BEGIN
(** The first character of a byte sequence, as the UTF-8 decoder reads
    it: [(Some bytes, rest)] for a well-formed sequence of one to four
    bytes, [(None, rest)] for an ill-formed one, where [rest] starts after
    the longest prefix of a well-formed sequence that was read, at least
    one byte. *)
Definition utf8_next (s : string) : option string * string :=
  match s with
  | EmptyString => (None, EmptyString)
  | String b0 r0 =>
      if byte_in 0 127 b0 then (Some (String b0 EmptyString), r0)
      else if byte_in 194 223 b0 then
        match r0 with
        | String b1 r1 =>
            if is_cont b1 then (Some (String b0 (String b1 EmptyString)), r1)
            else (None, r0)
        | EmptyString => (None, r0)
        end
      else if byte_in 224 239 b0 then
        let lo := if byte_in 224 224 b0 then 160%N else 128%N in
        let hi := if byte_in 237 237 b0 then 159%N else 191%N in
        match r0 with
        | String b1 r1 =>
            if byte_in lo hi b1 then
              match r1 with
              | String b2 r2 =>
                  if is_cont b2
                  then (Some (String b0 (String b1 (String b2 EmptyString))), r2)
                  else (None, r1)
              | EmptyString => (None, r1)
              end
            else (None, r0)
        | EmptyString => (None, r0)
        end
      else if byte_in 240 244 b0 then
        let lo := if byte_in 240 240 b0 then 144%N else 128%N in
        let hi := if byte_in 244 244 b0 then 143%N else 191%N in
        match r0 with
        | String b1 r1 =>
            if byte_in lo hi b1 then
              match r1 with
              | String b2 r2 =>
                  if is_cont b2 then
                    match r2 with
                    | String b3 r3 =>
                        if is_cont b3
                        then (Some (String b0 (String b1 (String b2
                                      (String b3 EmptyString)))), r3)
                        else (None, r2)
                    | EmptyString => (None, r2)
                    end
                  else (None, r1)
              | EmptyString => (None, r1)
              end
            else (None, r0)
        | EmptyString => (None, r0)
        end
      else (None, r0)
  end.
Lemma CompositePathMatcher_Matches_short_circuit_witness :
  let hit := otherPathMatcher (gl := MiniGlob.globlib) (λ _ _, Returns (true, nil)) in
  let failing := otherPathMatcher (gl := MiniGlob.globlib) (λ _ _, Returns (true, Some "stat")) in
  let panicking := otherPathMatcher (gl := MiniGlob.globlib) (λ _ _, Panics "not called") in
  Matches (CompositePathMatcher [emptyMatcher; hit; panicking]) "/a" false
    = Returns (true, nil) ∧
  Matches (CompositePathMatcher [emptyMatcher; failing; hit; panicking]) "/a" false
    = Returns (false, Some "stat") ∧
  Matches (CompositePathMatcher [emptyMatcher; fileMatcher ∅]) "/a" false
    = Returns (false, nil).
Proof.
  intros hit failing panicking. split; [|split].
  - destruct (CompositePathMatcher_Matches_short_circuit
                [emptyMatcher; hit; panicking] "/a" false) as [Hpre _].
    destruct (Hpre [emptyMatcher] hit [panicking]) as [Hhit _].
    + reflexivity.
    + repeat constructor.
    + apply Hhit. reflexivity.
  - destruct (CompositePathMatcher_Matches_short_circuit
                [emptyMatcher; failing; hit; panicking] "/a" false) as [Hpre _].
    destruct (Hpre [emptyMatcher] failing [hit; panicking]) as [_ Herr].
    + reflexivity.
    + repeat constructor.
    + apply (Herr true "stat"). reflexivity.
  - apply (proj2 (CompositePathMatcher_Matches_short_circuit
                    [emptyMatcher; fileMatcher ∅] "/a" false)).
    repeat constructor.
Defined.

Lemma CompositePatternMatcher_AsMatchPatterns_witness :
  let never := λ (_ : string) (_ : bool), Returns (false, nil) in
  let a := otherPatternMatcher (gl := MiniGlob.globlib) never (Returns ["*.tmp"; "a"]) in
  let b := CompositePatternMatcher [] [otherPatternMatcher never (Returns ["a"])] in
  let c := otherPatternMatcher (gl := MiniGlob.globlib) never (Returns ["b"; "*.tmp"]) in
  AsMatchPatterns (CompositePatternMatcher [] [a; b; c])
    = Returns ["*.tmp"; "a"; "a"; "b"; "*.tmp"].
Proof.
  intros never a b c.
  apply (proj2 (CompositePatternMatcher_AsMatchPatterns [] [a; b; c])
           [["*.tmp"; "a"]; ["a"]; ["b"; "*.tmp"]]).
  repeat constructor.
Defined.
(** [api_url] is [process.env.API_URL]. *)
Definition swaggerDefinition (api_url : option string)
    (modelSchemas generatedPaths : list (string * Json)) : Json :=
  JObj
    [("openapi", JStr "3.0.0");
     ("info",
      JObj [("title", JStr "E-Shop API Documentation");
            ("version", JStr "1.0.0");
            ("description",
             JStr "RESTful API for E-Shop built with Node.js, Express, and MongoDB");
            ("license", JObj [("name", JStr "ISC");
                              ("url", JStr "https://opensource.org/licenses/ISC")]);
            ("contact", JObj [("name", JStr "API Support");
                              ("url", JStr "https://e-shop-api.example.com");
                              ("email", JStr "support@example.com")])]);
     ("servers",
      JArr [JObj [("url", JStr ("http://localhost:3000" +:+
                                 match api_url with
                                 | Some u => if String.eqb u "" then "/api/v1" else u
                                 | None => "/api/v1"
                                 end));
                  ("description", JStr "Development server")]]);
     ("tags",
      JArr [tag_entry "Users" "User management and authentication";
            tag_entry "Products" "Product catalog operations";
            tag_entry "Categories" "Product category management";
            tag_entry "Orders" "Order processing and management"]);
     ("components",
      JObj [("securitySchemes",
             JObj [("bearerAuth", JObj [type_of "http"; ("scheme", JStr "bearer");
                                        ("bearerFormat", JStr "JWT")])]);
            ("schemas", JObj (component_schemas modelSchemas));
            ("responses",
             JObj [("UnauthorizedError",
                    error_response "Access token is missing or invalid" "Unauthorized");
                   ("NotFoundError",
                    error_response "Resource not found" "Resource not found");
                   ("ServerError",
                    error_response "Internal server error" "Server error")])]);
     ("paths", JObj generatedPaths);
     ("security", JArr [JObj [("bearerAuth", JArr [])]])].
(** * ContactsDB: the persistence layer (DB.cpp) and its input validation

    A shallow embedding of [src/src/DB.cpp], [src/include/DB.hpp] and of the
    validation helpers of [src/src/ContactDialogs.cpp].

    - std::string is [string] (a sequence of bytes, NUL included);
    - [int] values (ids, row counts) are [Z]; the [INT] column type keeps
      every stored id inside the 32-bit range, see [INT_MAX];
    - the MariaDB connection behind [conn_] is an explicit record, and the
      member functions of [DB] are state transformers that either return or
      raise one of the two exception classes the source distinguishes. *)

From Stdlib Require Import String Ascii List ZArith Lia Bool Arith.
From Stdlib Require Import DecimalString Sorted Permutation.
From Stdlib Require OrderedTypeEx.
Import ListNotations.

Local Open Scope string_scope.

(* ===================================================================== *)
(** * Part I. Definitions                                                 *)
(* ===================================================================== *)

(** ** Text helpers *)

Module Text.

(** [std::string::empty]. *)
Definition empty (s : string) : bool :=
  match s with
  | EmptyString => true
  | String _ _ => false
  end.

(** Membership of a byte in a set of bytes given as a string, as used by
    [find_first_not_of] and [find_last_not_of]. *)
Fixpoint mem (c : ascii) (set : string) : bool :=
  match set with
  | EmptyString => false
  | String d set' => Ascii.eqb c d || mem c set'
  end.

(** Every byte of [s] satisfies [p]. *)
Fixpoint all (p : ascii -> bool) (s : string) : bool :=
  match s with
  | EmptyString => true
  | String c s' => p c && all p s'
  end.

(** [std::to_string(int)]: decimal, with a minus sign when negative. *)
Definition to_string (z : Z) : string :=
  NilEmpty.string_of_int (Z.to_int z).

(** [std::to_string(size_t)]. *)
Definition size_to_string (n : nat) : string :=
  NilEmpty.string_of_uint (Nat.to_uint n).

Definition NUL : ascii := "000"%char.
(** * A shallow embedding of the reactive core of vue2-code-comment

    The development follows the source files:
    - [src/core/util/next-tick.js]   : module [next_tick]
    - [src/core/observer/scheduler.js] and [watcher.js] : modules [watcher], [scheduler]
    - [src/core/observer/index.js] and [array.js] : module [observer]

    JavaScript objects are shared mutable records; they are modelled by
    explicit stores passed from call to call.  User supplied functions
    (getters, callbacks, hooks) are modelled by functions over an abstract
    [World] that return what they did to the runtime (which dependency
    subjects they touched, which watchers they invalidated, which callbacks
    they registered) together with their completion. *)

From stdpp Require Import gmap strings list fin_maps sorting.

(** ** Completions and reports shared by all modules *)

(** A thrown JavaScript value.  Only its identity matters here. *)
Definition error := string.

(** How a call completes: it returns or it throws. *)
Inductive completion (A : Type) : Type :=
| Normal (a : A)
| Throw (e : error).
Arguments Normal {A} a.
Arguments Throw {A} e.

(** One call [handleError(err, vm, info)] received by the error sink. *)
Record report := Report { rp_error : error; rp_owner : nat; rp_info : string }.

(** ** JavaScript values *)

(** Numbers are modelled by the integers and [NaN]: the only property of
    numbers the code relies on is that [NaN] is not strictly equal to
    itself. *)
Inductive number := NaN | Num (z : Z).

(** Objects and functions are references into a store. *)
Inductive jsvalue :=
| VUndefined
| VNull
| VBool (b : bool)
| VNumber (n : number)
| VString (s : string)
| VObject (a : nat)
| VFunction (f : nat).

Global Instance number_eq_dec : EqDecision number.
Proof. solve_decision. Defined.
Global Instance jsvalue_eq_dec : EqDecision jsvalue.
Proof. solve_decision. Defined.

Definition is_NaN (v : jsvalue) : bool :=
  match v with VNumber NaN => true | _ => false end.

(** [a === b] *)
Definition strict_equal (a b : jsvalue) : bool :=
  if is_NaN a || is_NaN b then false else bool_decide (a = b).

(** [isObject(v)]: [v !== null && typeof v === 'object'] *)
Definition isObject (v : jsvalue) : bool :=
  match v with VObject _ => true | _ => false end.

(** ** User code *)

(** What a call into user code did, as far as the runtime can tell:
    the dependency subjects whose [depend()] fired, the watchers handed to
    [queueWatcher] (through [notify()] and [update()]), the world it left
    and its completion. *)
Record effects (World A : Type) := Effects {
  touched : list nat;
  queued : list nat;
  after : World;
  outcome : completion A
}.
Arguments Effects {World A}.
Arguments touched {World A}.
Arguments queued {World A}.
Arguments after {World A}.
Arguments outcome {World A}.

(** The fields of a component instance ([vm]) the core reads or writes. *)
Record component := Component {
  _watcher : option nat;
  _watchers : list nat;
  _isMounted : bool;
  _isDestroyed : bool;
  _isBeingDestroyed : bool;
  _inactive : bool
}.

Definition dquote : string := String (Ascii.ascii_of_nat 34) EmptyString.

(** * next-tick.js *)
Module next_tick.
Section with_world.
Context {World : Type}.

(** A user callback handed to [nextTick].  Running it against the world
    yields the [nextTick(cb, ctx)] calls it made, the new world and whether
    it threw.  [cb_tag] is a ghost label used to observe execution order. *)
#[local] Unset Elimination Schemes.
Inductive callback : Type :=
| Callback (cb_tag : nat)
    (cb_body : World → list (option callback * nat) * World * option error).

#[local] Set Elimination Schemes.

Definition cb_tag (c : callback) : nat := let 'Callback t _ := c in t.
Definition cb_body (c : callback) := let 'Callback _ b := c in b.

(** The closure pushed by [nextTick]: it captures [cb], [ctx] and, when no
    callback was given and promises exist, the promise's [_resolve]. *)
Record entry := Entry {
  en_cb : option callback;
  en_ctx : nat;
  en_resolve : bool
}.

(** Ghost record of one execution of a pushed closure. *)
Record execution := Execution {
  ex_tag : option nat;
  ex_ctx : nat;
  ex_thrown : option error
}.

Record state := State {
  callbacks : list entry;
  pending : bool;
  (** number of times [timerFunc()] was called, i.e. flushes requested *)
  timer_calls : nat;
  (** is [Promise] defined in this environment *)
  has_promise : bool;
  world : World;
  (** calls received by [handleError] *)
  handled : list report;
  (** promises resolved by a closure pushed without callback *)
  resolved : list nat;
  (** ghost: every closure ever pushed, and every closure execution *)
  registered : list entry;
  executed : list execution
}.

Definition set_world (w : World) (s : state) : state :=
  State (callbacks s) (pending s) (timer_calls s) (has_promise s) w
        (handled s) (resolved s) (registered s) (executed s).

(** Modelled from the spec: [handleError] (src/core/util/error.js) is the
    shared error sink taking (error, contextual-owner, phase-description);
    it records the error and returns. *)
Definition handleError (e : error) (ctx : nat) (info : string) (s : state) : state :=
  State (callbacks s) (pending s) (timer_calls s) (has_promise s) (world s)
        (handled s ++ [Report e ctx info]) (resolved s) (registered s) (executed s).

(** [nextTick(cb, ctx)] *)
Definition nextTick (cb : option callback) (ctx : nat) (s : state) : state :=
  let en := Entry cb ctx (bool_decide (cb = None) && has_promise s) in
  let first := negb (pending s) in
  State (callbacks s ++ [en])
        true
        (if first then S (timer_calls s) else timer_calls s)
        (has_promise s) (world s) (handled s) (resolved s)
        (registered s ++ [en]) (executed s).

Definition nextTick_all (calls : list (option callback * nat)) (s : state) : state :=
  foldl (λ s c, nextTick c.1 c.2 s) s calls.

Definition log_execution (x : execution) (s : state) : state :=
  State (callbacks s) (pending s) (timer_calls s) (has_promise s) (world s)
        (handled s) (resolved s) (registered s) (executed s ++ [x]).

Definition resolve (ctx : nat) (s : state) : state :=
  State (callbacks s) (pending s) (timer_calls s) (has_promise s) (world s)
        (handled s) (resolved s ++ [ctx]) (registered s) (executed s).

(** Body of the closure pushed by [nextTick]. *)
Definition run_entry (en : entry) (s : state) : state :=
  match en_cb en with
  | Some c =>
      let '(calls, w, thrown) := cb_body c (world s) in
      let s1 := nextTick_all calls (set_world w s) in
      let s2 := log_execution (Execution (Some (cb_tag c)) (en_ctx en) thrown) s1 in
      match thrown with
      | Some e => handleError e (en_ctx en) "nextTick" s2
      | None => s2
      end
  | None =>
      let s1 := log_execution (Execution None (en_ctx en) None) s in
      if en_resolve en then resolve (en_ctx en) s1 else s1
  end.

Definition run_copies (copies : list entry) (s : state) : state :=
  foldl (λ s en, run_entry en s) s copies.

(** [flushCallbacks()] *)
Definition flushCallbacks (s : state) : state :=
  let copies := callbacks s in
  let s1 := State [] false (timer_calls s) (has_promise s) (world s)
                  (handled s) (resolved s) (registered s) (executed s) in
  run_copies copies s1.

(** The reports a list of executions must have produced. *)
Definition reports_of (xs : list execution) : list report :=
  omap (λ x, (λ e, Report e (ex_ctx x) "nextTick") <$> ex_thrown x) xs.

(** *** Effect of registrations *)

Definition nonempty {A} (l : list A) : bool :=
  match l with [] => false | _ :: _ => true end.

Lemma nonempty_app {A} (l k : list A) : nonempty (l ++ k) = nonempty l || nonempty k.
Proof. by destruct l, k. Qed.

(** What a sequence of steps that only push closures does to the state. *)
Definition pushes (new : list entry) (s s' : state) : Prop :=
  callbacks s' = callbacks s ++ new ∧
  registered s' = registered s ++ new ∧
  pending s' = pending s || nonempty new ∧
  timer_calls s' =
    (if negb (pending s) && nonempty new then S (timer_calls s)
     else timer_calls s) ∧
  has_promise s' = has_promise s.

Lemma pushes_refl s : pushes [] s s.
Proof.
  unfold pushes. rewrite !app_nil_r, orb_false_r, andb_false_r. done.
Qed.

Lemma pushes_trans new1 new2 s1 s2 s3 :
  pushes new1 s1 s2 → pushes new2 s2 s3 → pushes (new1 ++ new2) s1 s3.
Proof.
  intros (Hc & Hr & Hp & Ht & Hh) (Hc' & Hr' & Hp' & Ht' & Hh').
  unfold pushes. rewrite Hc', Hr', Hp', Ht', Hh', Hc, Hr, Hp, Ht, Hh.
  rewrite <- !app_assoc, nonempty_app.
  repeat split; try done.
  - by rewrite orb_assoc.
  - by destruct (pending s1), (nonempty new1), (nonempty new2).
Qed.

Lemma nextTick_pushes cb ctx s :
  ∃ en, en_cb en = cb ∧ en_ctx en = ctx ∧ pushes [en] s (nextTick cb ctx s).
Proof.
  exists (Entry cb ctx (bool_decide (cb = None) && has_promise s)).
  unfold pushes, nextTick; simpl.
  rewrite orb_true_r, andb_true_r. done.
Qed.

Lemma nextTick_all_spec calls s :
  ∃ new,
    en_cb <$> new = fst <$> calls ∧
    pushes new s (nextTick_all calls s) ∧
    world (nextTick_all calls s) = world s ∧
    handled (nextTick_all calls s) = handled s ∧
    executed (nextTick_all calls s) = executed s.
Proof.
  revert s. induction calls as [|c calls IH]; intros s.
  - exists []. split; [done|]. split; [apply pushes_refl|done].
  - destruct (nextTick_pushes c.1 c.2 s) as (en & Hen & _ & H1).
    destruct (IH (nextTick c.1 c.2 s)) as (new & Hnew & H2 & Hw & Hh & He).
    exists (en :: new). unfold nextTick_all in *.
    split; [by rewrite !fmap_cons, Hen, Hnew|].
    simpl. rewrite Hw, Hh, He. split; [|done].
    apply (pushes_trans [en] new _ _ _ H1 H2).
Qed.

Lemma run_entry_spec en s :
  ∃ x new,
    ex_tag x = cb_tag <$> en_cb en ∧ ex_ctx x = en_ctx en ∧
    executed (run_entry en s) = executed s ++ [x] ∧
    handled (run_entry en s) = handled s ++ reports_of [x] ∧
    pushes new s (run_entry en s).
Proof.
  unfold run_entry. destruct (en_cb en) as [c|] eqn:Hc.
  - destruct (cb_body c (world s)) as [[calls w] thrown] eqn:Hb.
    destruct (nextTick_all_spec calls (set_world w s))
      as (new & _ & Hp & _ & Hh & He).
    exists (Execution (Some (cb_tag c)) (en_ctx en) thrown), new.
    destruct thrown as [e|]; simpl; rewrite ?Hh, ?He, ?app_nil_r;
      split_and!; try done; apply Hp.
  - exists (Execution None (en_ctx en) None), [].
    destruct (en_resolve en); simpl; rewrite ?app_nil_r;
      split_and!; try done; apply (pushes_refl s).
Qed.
END
- _What is required_:
All lines that hold the word "rewrite" should be copied from the data.

- _Solution below_:
  unfold pushes. rewrite !app_nil_r, orb_false_r, andb_false_r. done.
  unfold pushes. rewrite Hc', Hr', Hp', Ht', Hh', Hc, Hr, Hp, Ht, Hh.
  rewrite <- !app_assoc, nonempty_app.
  - by rewrite orb_assoc.
  rewrite orb_true_r, andb_true_r. done.
    split; [by rewrite !fmap_cons, Hen, Hnew|].
    simpl. rewrite Hw, Hh, He. split; [|done].
    destruct thrown as [e|]; simpl; rewrite ?Hh, ?He, ?app_nil_r;
    destruct (en_resolve en); simpl; rewrite ?app_nil_r;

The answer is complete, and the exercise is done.